EMENTA: AGRAVO DE INSTRUMENTO. RECURSO DE REVISTA. ADICIONAL DE INSALUBRIDADE EM GRAU MÁXIMO. CONTATO COM PACIENTES PORTADORES DE DOENÇAS INFECTOCONTAGIOSAS. INCIDÊNCIA DO ART. 896, § 7º, DA CLT E DA SÚMULA Nº 333 DO TST. TRANSCENDÊNCIA NÃO DEMONSTRADA. 1. Este Tribunal Superior tem entendimento segundo o qual, mesmo que o trabalhador não esteja exercendo suas atividades exclusivamente em área de isolamento, é possível reconhecer-lhe o direito ao adicional de insalubridade em grau máximo, desde que verificado o contato com pacientes portadores de doenças infectocontagiosas, como é a hipótese dos autos.

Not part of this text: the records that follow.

(* ===== verification/Repeater.v ===== *)
(** * librtlsdr.c: the I2C repeater

    The tuner sits behind an I2C repeater of the demodulator, which bit 3 of
    register 0x01 of page 1 opens; the EEPROM does not.  [disciplined] says of
    a history of USB transfers that the library only addressed a tuner while
    it had the repeater open.  The functions of the lower layer are classified
    by what they do to it: every one has a defined result, the tuner drivers'
    transfers need the repeater open, and everything but a write to that one
    register leaves it as it is. *)

From S2P Require Import Prelude RtlsdrI2c Double Usb UsbSpec Demod DemodSpec.

(** ** The discipline *)

(** What a transfer makes of the repeater. *)
Definition ev_repeater (ev : usb_event) : option bool :=
  match ev with
  | CtrlOut value index (v :: _) _ => if (value =? 0x120) && (index =? 0x11) then Some (Z.testbit v 3) else None
  | UsbReset => Some false
  | _ => None
  end.

(** The repeater as the transfers so far command it, whether or not the device
    has acknowledged them. *)
Definition repeater_open (log : list usb_event) : bool :=
  fold_left (fun b ev => default b (ev_repeater ev)) log false.

(** The tuner that a transfer addresses. *)
Definition ev_tuner (ev : usb_event) : option Z :=
  match ev with
  | CtrlOut value index _ _ => if (index =? 0x610) && negb (value =? EEPROM_ADDR) then Some value else None
  | CtrlIn value index _ _ => if (index =? 0x600) && negb (value =? EEPROM_ADDR) then Some value else None
  | UsbReset => None
  end.

Definition disciplined (log : list usb_event) : Prop :=
  forall pre ev post, log = pre ++ ev :: post -> is_Some (ev_tuner ev) -> repeater_open pre = true.

Lemma repeater_open_snoc log ev : repeater_open (log ++ [ev]) = default (repeater_open log) (ev_repeater ev).
Proof. unfold repeater_open. by rewrite fold_left_app. Qed.

Lemma disciplined_nil : disciplined [].
Proof. intros pre ev post E. by destruct pre. Qed.

Lemma disciplined_snoc log ev :
  disciplined log -> (is_Some (ev_tuner ev) -> repeater_open log = true) -> disciplined (log ++ [ev]).
Proof.
  intros Hlog Hev pre ev' post E Ht.
  destruct post as [|e post _] using rev_ind.
  - apply app_inj_tail in E as [-> ->]. auto.
  - rewrite app_comm_cons, app_assoc in E. apply app_inj_tail in E as [E _].
    by eapply Hlog.
Qed.

(** ** The invariant of the lower layer *)

(** Clock settings in the ranges of the API; the tuner clock of every dongle
    is between 2 and 32 MHz, once it is known ([clk]). *)
Definition clocks_ok (clk : bool) (c : core) : Prop :=
  MIN_RTL_XTAL_FREQ <= rtl_xtal c <= MAX_RTL_XTAL_FREQ /\ (clk = true -> 2000000 <= tun_xtal c <= 32000000) /\
  Z.abs (corr c) <= 20000 /\ Z.of_nat (length (fir c)) = FIR_LEN.

(** The history is disciplined; with [o], the repeater is open; with [clk], the
    tuner clock is known. *)
Definition core_inv (clk o : bool) (c : core) : Prop :=
  clocks_ok clk c /\ disciplined (usb_log c) /\ (o = true -> repeater_open (usb_log c) = true).

Lemma core_inv_weaken clk o c : core_inv clk o c -> core_inv clk false c.
Proof. by intros (? & ? & _). Qed.

Lemma tuner_clock_range o c : core_inv true o c -> 1000000 <= get_tuner_clock c < 32767500.
Proof.
  intros ((Hr & Ht & Hc & _) & _). specialize (Ht eq_refl). unfold MIN_RTL_XTAL_FREQ, MAX_RTL_XTAL_FREQ, DEF_RTL_XTAL_FREQ in Hr.
  unfold get_tuner_clock, rtlsdr_get_xtal_freq. cbn [snd].
  destruct (ppm_corr_accurate (env_oor (env c)) (tun_xtal c) (corr c)) as (_ & H & _); [lia|lia|nia|]. nia.
Qed.

(** One transfer. *)
Lemma core_inv_step clk o c ev c' :
  core_inv clk o c -> after c [ev] c' -> (is_Some (ev_tuner ev) -> o = true) ->
  core_inv clk (default o (ev_repeater ev)) c'.
Proof.
  intros (Hclk & Hd & Ho) -> Hev. split; [exact Hclk|]. cbn [usb_log set_usb_log]. split.
  - apply disciplined_snoc; auto.
  - rewrite repeater_open_snoc. destruct (ev_repeater ev); cbn [default]; auto.
Qed.

Definition not_repeater (value index : Z) : Prop := value <> 0x120 \/ index <> 0x11.

#[export] Instance not_repeater_dec value index : Decision (not_repeater value index).
Proof. unfold not_repeater. apply _. Defined.

Lemma control_out_inv clk o value index array len :
  len <= Z.of_nat (length array) -> not_repeater value index ->
  (index = 0x610 -> value = EEPROM_ADDR \/ o = true) ->
  preserves (core_inv clk o) (control_out value index array len).
Proof.
  intros Hlen Hnr Hi c Hc. eapply wp_mono; [|by apply control_out_wp]. intros rc c' Ha.
  refine (eq_ind _ (fun b => core_inv clk b c') (core_inv_step _ _ _ _ _ Hc Ha _) _ _).
  - cbn [ev_tuner]. destruct (Z.eqb_spec index 0x610) as [E|]; [|by intros []].
    destruct (Z.eqb_spec value EEPROM_ADDR); [by intros []|]. intros _. by destruct (Hi E).
  - cbn [ev_repeater]. destruct (take _ _); [done|].
    replace ((value =? 0x120) && (index =? 0x11)) with false; [done|]. destruct Hnr; lia.
Qed.

Lemma control_in_inv clk o value index array len :
  0 <= len <= Z.of_nat (length array) -> Forall is_u8 array ->
  (index = 0x600 -> value = EEPROM_ADDR \/ o = true) ->
  returns (core_inv clk o) (control_in value index array len)
    (fun p => length p.2 = length array /\ Forall is_u8 p.2).
Proof.
  intros Hlen Hu Hi c Hc. eapply wp_mono; [|by apply control_in_wp].
  intros [rc data] c' (d & Ha & Hd & Hdu & E). cbn [fst snd] in *. subst data. split.
  - split; [rewrite length_app, length_drop; lia|]. apply Forall_app. split; [done|by apply Forall_drop].
  - apply (core_inv_step _ _ _ _ _ Hc Ha). cbn [ev_tuner].
    destruct (Z.eqb_spec index 0x600) as [E|]; [|by intros []].
    destruct (Z.eqb_spec value EEPROM_ADDR); [by intros []|]. intros _. by destruct (Hi E).
Qed.

(** ** The functions of the lower layer *)

Lemma uninit_inv clk o n : returns (core_inv clk o) (uninit n) (fun d => length d = n /\ Forall is_u8 d).
Proof. intros c Hc. eapply wp_mono; [|apply uninit_wp]. by intros d c' (-> & ? & ?). Qed.

Definition reg_len (len : Z) : Prop := len = 1 \/ len = 2.

#[export] Instance reg_len_dec len : Decision (reg_len len).
Proof. unfold reg_len. apply _. Defined.

Lemma reg_bytes_len val len : reg_len len -> len <= Z.of_nat (length (reg_bytes val len)).
Proof. intros [-> | ->]; cbn; lia. Qed.

(** Blocks other than the I2C block. *)
Definition reg_block (block : Z) : Prop := block = USBB \/ block = SYSB.

#[export] Instance reg_block_dec block : Decision (reg_block block).
Proof. unfold reg_block. apply _. Defined.

Lemma usb_write_reg_inv clk o block addr val len :
  reg_block block -> reg_len len -> preserves (core_inv clk o) (rtlsdr_write_reg block addr val len).
Proof.
  intros Hb Hl. unfold rtlsdr_write_reg. cbv zeta.
  apply control_out_inv; [by apply reg_bytes_len|by destruct Hb as [-> | ->]; right|by destruct Hb as [-> | ->]].
Qed.

(** The two bytes of a register, read. *)
Lemma reg_of_inv clk o (data : list Z) : length data = 2%nat -> preserves (core_inv clk o) (from_option_trap (reg_of data)).
Proof. intros Hl. destruct data as [|d0 [|d1 ?]]; [done|done|]. apply preserves_ret. Qed.

Lemma read_reg_inv clk o block addr :
  reg_block block -> preserves (core_inv clk o) (rtlsdr_read_reg block addr 1).
Proof.
  intros Hb. unfold rtlsdr_read_reg. eapply preserves_returns_bind; [apply uninit_inv|]. intros d [Hl Hu].
  eapply preserves_returns_bind; [apply control_in_inv; [lia|done|by destruct Hb as [-> | ->]]|].
  intros p [Hp _]. apply reg_of_inv. congruence.
Qed.

Lemma demod_read_inv clk o : preserves (core_inv clk o) (rtlsdr_demod_read_reg 0x0a 0x01 1).
Proof.
  unfold rtlsdr_demod_read_reg. eapply preserves_returns_bind; [apply uninit_inv|]. intros d [Hl Hu].
  eapply preserves_returns_bind; [apply control_in_inv; [lia|done|done]|].
  intros p [Hp _]. apply reg_of_inv. congruence.
Qed.

Lemma demod_write_moves clk o o' page addr val len :
  moves (core_inv clk o) (control_out (u16 ((addr ≪ 8) .| 0x20)) (0x10 .| page) (reg_bytes val len) len) (core_inv clk o') ->
  moves (core_inv clk o) (rtlsdr_demod_write_reg page addr val len) (core_inv clk o').
Proof.
  intros Hc. unfold rtlsdr_demod_write_reg. eapply moves_bind; [exact Hc|]. intros r.
  eapply moves_bind; [apply demod_read_inv|]. intros. apply preserves_ret.
Qed.

Lemma demod_write_inv clk o page addr val len :
  demod_page page -> is_u8 addr -> reg_len len -> page <> 1 \/ addr <> 1 ->
  preserves (core_inv clk o) (rtlsdr_demod_write_reg page addr val len).
Proof.
  intros Hp Ha Hl Hne. apply demod_write_moves.
  apply control_out_inv; [by apply reg_bytes_len| |by destruct Hp as [-> | ->]].
  destruct (demod_value_bits addr Ha) as [_ E]. destruct (decide (addr = 1)) as [->|Hn].
  - right. destruct Hp as [-> | ->]; [done|lia].
  - left. intros E'. rewrite E' in E. by apply Hn.
Qed.

(** A write to the register of the repeater, with bit 3 as in [val]. *)
Lemma demod_ctl_moves clk val :
  moves (core_inv clk false) (rtlsdr_demod_write_reg 1 0x01 val 1) (core_inv clk (Z.testbit (val .& 0xff) 3)).
Proof.
  apply demod_write_moves. intros c Hc. eapply wp_mono; [|apply control_out_wp; cbn; lia]. intros rc c' Ha.
  apply (core_inv_step _ _ _ _ _ Hc Ha). by intros [].
Qed.

Lemma repeater_opens clk : moves (core_inv clk false) (rtlsdr_set_i2c_repeater 1) (core_inv clk true).
Proof. unfold rtlsdr_set_i2c_repeater. eapply moves_bind; [apply demod_ctl_moves|]. intros. apply preserves_ret. Qed.

Lemma repeater_closes clk : moves (core_inv clk false) (rtlsdr_set_i2c_repeater 0) (core_inv clk false).
Proof. unfold rtlsdr_set_i2c_repeater. eapply moves_bind; [apply demod_ctl_moves|]. intros. apply preserves_ret. Qed.

Lemma demod_ctl_inv clk val : preserves (core_inv clk false) (rtlsdr_demod_write_reg 1 0x01 val 1).
Proof. intros d Hd. eapply wp_mono; [|by apply (demod_ctl_moves clk val)]. intros ? d'. apply core_inv_weaken. Qed.

(** The obligations on a concrete register. *)
#[export] Hint Extern 1 (preserves (core_inv _ _) (rtlsdr_demod_write_reg 1 0x01 _ _)) => apply demod_ctl_inv : pres.
#[export] Hint Extern 2 (preserves (core_inv _ _) (rtlsdr_demod_write_reg _ _ _ _)) =>
  apply demod_write_inv; by_compute : pres.
#[export] Hint Extern 1 (preserves (core_inv _ _) (rtlsdr_write_reg _ _ _ _)) => apply usb_write_reg_inv; by_compute : pres.
#[export] Hint Extern 1 (preserves (core_inv _ _) (rtlsdr_read_reg _ _ 1)) => apply read_reg_inv; by_compute : pres.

Precedentes das oito Turmas do TST. 2. O acolhimento da alegação recursal patronal, no sentido de que não restou comprovado o contato permanente da autora com os agentes insalubres, implicaria o revolvimento de fatos e provas, procedimento vedado nesta instância de natureza extraordinária, nos termos da Súmula nº 126 do TST. Agravo de instrumento a que se nega provimento. BASE DE CÁLCULO DO ADICIONAL DE INSALUBRIDADE. PAGAMENTO PELO EMPREGADOR SOBRE O SALÁRIO BÁSICO. CONDIÇÃO MAIS BENÉFICA. PREVALÊNCIA. INCIDÊNCIA DO ART. 896, § 7º, DA CLT E DA SÚMULA Nº 333 DO TST. TRANSCENDÊNCIA NÃO DEMONSTRADA. 1. No que se refere à base de cálculo do adicional de insalubridade, o Tribunal Regional concluiu que “ O critério mais vantajoso, decorrente de condição mais benéfica implementada pela ré, se mantém, de modo que as diferenças deferidas devem adotar a mesma base de cálculo ” [salário básico]. 2. A Subseção I Especializada em Dissídios Individuais desta Corte Superior tem firme entendimento no sentido de que, quando o empregador paga por liberalidade o adicional de insalubridade sobre o salário básico, tal condição mais favorável passa a integrar o contrato de trabalho dos empregados, devendo ela prevalecer, sob pena de alteração lesiva do pacto laboral (art. 468 da CLT). 3. Considerando que a decisão do Tribunal Regional revela consonância com a iterativa, notória e atual jurisprudência desta Corte Superior, a pretensão recursal, no aspecto, não se viabiliza, ante os termos do art. 896, § 7º, da CLT e da Súmula nº 333 do TST. Agravo de instrumento a que se nega provimento. (Tribunal Superior do Trabalho (1ª Turma). Acórdão: 0011022-66.2022.5.03.0037. Relator(a): AMAURY RODRIGUES PINTO JUNIOR. Data de julgamento: 04/12/2024. Juntado aos autos em 12/12/2024.)